In the Pacific Northwest, the Kwakwaka’wakw, Tlingits, Haidas, and hundreds of other peoples, speaking dozens of languages, thrived in a land with a moderate climate, lush forests, and many rivers. The peoples of this region depended on salmon for survival and valued it accordingly. Images of salmon decorated totem poles, baskets, canoes, oars, and other tools. The fish was treated with spiritual respect and its image represented prosperity, life, and renewal. Sustainable harvesting practices ensured the survival of salmon populations. The Coast Salish people and several others celebrated the First Salmon Ceremony when the first migrating salmon was spotted each season. Elders closely observed the size of the salmon run and delayed harvesting to ensure that a sufficient number survived to spawn and return in the future.18 Men commonly used nets, hooks, and other small tools to capture salmon as they migrated upriver to spawn. Massive cedar canoes, as long as fifty feet and carrying as many as twenty men, also enabled extensive fishing expeditions in the Pacific Ocean, where skilled fishermen caught halibut, sturgeon, and other fish, sometimes hauling thousands of pounds in a single canoe.19
Food surpluses enabled significant population growth, and the Pacific Northwest became one of the most densely populated regions of North America. The combination of population density and surplus food created a unique social organization centered on elaborate feasts, called potlatches. These potlatches celebrated births and weddings and determined social status. The party lasted for days and hosts demonstrated their wealth and power by entertaining guests with food, artwork, and performances. The more the hosts gave away, the more prestige and power they had within the group. Some men saved for decades to host an extravagant potlatch that would in turn give him greater respect and power within the community.

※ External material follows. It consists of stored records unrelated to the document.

(** X12.  [handleSave] does nothing when the form has no title or no
    content, and it keeps every stored template with a non-empty title
    and a non-empty content. *)
Theorem handleSave_validation (generateId : jsstring) (Date_now : Z)
    (st st' : AppState) :
  handleSave generateId Date_now st = Ok st' ->
  (truthy_field (e_title (editForm st)) && truthy_field (e_content (editForm st))
   = false -> st' = st)
  /\ ((forall t, In t (templates st) -> t_title t <> [] /\ t_content t <> []) ->
      forall t, In t (templates st') -> t_title t <> [] /\ t_content t <> []).
Proof.
  unfold handleSave.
  destruct (truthy_field (e_title (editForm st))) eqn:Tt;
    [destruct (truthy_field (e_content (editForm st))) eqn:Tc|];
    cbn [negb orb andb].
  2,3: intros H; injection H as <-; split; auto.
  destruct (truthy_field_Some _ Tt) as (ttl & Ettl & Nttl).
  destruct (truthy_field_Some _ Tc) as (cnt & Ecnt & Ncnt).
  destruct (match activeTemplate st with
            | Some a => is_form_id (editForm st) (t_id a)
            | None => false
            end).
  - intros H. injection H as <-. split; [discriminate|].
    intros Hinv t Hin. cbn [setIsEditing setTemplates templates] in Hin.
    apply in_map_iff in Hin as (t0 & <- & Hin).
    destruct (is_form_id (editForm st) (t_id t0)); [|auto].
    unfold merge. cbn [t_title t_content]. rewrite Ettl, Ecnt. cbn [field]. auto.
  - unfold as_Template. cbn [e_id e_title e_content e_category e_lastUsed].
    rewrite Ettl, Ecnt. destruct (e_category (editForm st)) as [g|]; [|discriminate].
    intros H. injection H as <-. split; [discriminate|].
    intros Hinv t Hin.
    cbn [setIsEditing setSelectedTemplateId setTemplates templates] in Hin.
    destruct Hin as [<-|Hin]; [cbn [t_title t_content]; auto|auto].
Qed.

Lemma handleSave_validation_witness :
  let blank :=
    setEditForm
      (fun form => {| e_id := e_id form; e_title := Some [];
                      e_content := e_content form; e_category := e_category form;
                      e_lastUsed := e_lastUsed form |}) sample_state in
  (handleSave (js "x") 7 blank = Ok blank
   /\ truthy_field (e_title (editForm blank))
      && truthy_field (e_content (editForm blank)) = false
   /\ blank = blank)
  /\ (handleSave (js "x") 7 (handleCreateNew (js "a1") 3 sample_state)
      = Ok (setIsEditing false
              (setSelectedTemplateId (Some (js "x"))
                 (setTemplates
                    (cons {| t_id := js "x"; t_title := js "Mẫu tin nhắn mới";
                             t_content := js "Chào <b>{danh_xung} {ten}</b>,<br>...";
                             t_category := CONSULTING; t_lastUsed := 7 |})
                    (handleCreateNew (js "a1") 3 sample_state))))
      /\ forall t,
           In t [ {| t_id := js "x"; t_title := js "Mẫu tin nhắn mới";
                     t_content := js "Chào <b>{danh_xung} {ten}</b>,<br>...";
                     t_category := CONSULTING; t_lastUsed := 7 |};
                  sample_template ] ->
           t_title t <> [] /\ t_content t <> []).
Proof.
  intros blank. split.
  - split; [reflexivity|]. split; [reflexivity|].
    apply (handleSave_validation (js "x") 7 blank blank); reflexivity.
  - split; [reflexivity|].
    apply (handleSave_validation (js "x") 7
             (handleCreateNew (js "a1") 3 sample_state)
             (setIsEditing false
                (setSelectedTemplateId (Some (js "x"))
                   (setTemplates
                      (cons {| t_id := js "x"; t_title := js "Mẫu tin nhắn mới";
                               t_content := js "Chào <b>{danh_xung} {ten}</b>,<br>...";
                               t_category := CONSULTING; t_lastUsed := 7 |})
                      (handleCreateNew (js "a1") 3 sample_state))))).
    + reflexivity.
    + intros t [<-|[]]. split; discriminate.
Defined.

(** X13.  Saving the form of the active template keeps the identifiers of
    the list, in their order, and every template with another
    identifier; the templates with the identifier of the form take its
    title and content, the edited template stays the active one, and the
    editor is left. *)
Theorem handleSave_update (generateId : jsstring) (Date_now : Z)
    (st : AppState) (a : Template) (ttl cnt : jsstring) :
  activeTemplate st = Some a ->
  e_id (editForm st) = Some (t_id a) ->
  e_title (editForm st) = Some ttl -> ttl <> [] ->
  e_content (editForm st) = Some cnt -> cnt <> [] ->
  exists st',
    handleSave generateId Date_now st = Ok st'
    /\ map t_id (templates st') = map t_id (templates st)
    /\ (forall t, t_id t <> t_id a -> (In t (templates st') <-> In t (templates st)))
    /\ (forall t, In t (templates st') -> t_id t = t_id a ->
                  t_title t = ttl /\ t_content t = cnt)
    /\ activeTemplate st' = Some (merge a (editForm st))
    /\ isEditing st' = false.
Proof.
  intros Ha Eid Ettl Nttl Ecnt Ncnt.
  assert (Hform : forall x, is_form_id (editForm st) x = jseqb x (t_id a)).
  { intros x. unfold is_form_id. rewrite Eid. reflexivity. }
  assert (Hid : forall t,
             t_id (if is_form_id (editForm st) (t_id t) then merge t (editForm st) else t)
             = t_id t).
  { intros t. rewrite Hform. destruct (jseqb (t_id t) (t_id a)) eqn:E; [|reflexivity].
    apply jseqb_eq in E. unfold merge. cbn [t_id]. rewrite Eid. cbn [field]. auto. }
  unfold handleSave. rewrite Ettl, Ecnt. cbn [truthy_field].
  apply truthy_nonempty in Nttl, Ncnt. rewrite Nttl, Ncnt. cbn [negb orb].
  rewrite Ha, Hform, jseqb_refl.
  eexists. split; [reflexivity|].
  cbn [setIsEditing setTemplates templates isEditing].
  repeat split.
  - rewrite map_map. apply map_ext. exact Hid.
  - intros Hin. apply in_map_iff in Hin as (t0 & E & Hin).
    rewrite Hform in E. destruct (jseqb (t_id t0) (t_id a)) eqn:J.
    + exfalso. apply H. subst t. unfold merge. cbn [t_id]. rewrite Eid. reflexivity.
    + subst t0. exact Hin.
  - intros Hin. apply in_map_iff. exists t. split; [|exact Hin].
    rewrite Hform. apply jseqb_neq in H. rewrite H. reflexivity.
  - apply in_map_iff in H as (t0 & E & Hin).
    rewrite Hform in E. destruct (jseqb (t_id t0) (t_id a)) eqn:J.
    + subst t. unfold merge. cbn [t_title]. rewrite Ettl. reflexivity.
    + subst t0. apply jseqb_neq in J. contradiction.
  - apply in_map_iff in H as (t0 & E & Hin).
    rewrite Hform in E. destruct (jseqb (t_id t0) (t_id a)) eqn:J.
    + subst t. unfold merge. cbn [t_content]. rewrite Ecnt. reflexivity.
    + subst t0. apply jseqb_neq in J. contradiction.
  - unfold activeTemplate in *.
    cbn [setIsEditing setTemplates templates selectedTemplateId].
    destruct (selectedTemplateId st) as [sid|]; [|discriminate].
    rewrite find_map_same_test by (intros t; rewrite Hid; reflexivity).
    rewrite Ha. cbn [option_map]. rewrite Hform, jseqb_refl. reflexivity.
Qed.

Lemma handleSave_update_witness :
  exists st',
    handleSave (js "x") 7 sample_state = Ok st'
    /\ map t_id (templates st') = map t_id (templates sample_state)
    /\ (forall t, t_id t <> t_id sample_template ->
                  (In t (templates st') <-> In t (templates sample_state)))
    /\ (forall t, In t (templates st') -> t_id t = t_id sample_template ->
                  t_title t = js "Greeting" /\ t_content t = js "Dear {ten}, <b>hello</b>")
    /\ activeTemplate st' = Some (merge sample_template (editForm sample_state))
    /\ isEditing st' = false.
Proof.
  apply (handleSave_update (js "x") 7 sample_state sample_template);
    try reflexivity; discriminate.
Defined.

(** X14.  Saving a form that is not the form of the active template puts a
    new template at the head of the list, with the identifier and the
    time the environment gives and the title, content and category of the
    form; the templates there were stay, and the new template is the
    active one, whatever the identifiers of the others. *)
Theorem handleSave_create (generateId : jsstring) (Date_now : Z)
    (st : AppState) (ttl cnt : jsstring) (g : Category) :
  (forall a, activeTemplate st = Some a -> e_id (editForm st) <> Some (t_id a)) ->
  e_title (editForm st) = Some ttl -> ttl <> [] ->
  e_content (editForm st) = Some cnt -> cnt <> [] ->
  e_category (editForm st) = Some g ->
  let newT := {| t_id := generateId; t_title := ttl; t_content := cnt;
                 t_category := g; t_lastUsed := Date_now |} in
  exists st',
    handleSave generateId Date_now st = Ok st'
    /\ templates st' = newT :: templates st
    /\ activeTemplate st' = Some newT
    /\ isEditing st' = false.
Proof.
  intros Hnot Ettl Nttl Ecnt Ncnt Ecat newT.
  unfold handleSave. rewrite Ettl, Ecnt. cbn [truthy_field].
  apply truthy_nonempty in Nttl, Ncnt. rewrite Nttl, Ncnt. cbn [negb orb].
  assert (E : match activeTemplate st with
              | Some a => is_form_id (editForm st) (t_id a)
              | None => false
              end = false).
  { destruct (activeTemplate st) as [a|] eqn:Ha; [|reflexivity].
    specialize (Hnot a eq_refl). unfold is_form_id.
    destruct (e_id (editForm st)) as [i|]; [|reflexivity].
    apply jseqb_neq. intros Hi. subst i. apply Hnot. reflexivity. }
  rewrite E. unfold as_Template. cbn [e_id e_title e_content e_category e_lastUsed].
  rewrite Ecat. eexists. split; [reflexivity|].
  repeat split.
  unfold activeTemplate.
  cbn [setIsEditing setSelectedTemplateId setTemplates templates selectedTemplateId
       t_id find].
  rewrite jseqb_refl. reflexivity.
Qed.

Many peoples of the Pacific Northwest built elaborate plank houses out of the region’s abundant cedar trees. The five-hundred-foot-long Suquamish Oleman House (or Old Man House), for instance, rested on the banks of Puget Sound.20 Giant cedar trees were also carved and painted in the shape of animals or other figures to tell stories and express identities. These totem poles became the most recognizable artistic form of the Pacific Northwest, but peoples also carved masks and other wooden items, such as hand drums and rattles, out of the region’s great trees.
Despite commonalities, Native cultures varied greatly. The New World was marked by diversity and contrast. By the time Europeans were poised to cross the Atlantic, Native Americans spoke hundreds of languages and lived in keeping with the hemisphere’s many climates. Some lived in cities, others in small bands. Some migrated seasonally; others settled permanently. All Native peoples had long histories and well-formed, unique cultures that developed over millennia. But the arrival of Europeans changed everything.